Lines in the data below that contain the word "isObjectId" are to be copied.

::: EXERCISE MATERIAL :::

(** X20. A product the user has already viewed or purchased can only be
    recommended through the trending list: if it is among the
    recommendations, it is among the trending products of the response. *)
Theorem seen_product_only_via_trending st (userId : string) limit user p :
  userId ≠ "" →
  users st !! userId = Some user →
  Product._id p ∈ userProductIds user →
  p ∈ recommendations (getRecommendations st (Some userId) limit) →
  p ∈ getTrendingProducts st (limit / 3).
Proof.
  intros Hne Huser Hseen Hp.
  eapply elem_of_sublist in Hp; [|by apply raw_lists_cover_recommendations].
  apply elem_of_app in Hp as [Hp|[Hp|Hp]%elem_of_app]; [| |done].
  - by apply (getCollaborativeRecommendations_fresh _ _ _ _ _ Huser) in Hp.
  - apply (getContentBasedRecommendations_subseteq _ _ _ _ Huser) in Hp.
    apply list_elem_of_filter in Hp as [Hp _].
    apply includes_true in Hseen. congruence.
Qed.

Lemma seen_product_only_via_trending_witness :
  P1 ∈ getTrendingProducts sampleStore 1.
Proof.
  apply (seen_product_only_via_trending sampleStore "u1" 4
           (plainUser (Some (tagsOnly ["a"])) ["p1"] []) P1).
  - discriminate.
  - reflexivity.
  - apply (bool_decide_unpack _). vm_compute. exact I.
  - assert (H : recommendations (getRecommendations sampleStore (Some "u1") 4)
                = [P2; P3; P1]) by (vm_compute; reflexivity).
    rewrite H. right. right. by left.
Defined.

(** ** History and preference mutators *)

Lemma update_noop st userId update :
  users st !! userId = None ∨ refuses st FindByIdAndUpdate = true →
  try_catch (User_findByIdAndUpdate st userId update) st = st.
Proof.
  intros [Hnone|Hup]; [|apply findByIdAndUpdate_skipped; right; by right].
  destruct (findByIdAndUpdate_cases st userId update) as [-> | (change & _ & ->)];
    [done|].
  rewrite (alter_absent _ _ _ Hnone). apply store_eta.
Qed.


(** Closed forms of the two history mutators. *)
Lemma recordProductView_unfold st userId productId now :
  recordProductView st userId productId now
  = if isObjectId userId && isObjectId productId
       && negb (refuses st FindByIdAndUpdate)
    then {| users := alter (pushView productId now) userId (users st);
            products := products st; refuses := refuses st |}
    else st.
Proof.
  unfold recordProductView.
  destruct (isObjectId userId) eqn:Hu;
    [destruct (isObjectId productId) eqn:Hp;
      [destruct (refuses st FindByIdAndUpdate) eqn:Hup|]|]; cbn [andb negb].
  - apply findByIdAndUpdate_skipped. right. by right.
  - by apply findByIdAndUpdate_applied; [|apply castUpdate_view|].
  - apply findByIdAndUpdate_skipped. right. left.
    exists CastError. by apply castUpdate_push_rejected.
  - apply findByIdAndUpdate_skipped. by left.
Qed.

:::

→ **RESPONSE TO THE EXERCISE**
  = if isObjectId userId && isObjectId productId
  destruct (isObjectId userId) eqn:Hu;
    [destruct (isObjectId productId) eqn:Hp;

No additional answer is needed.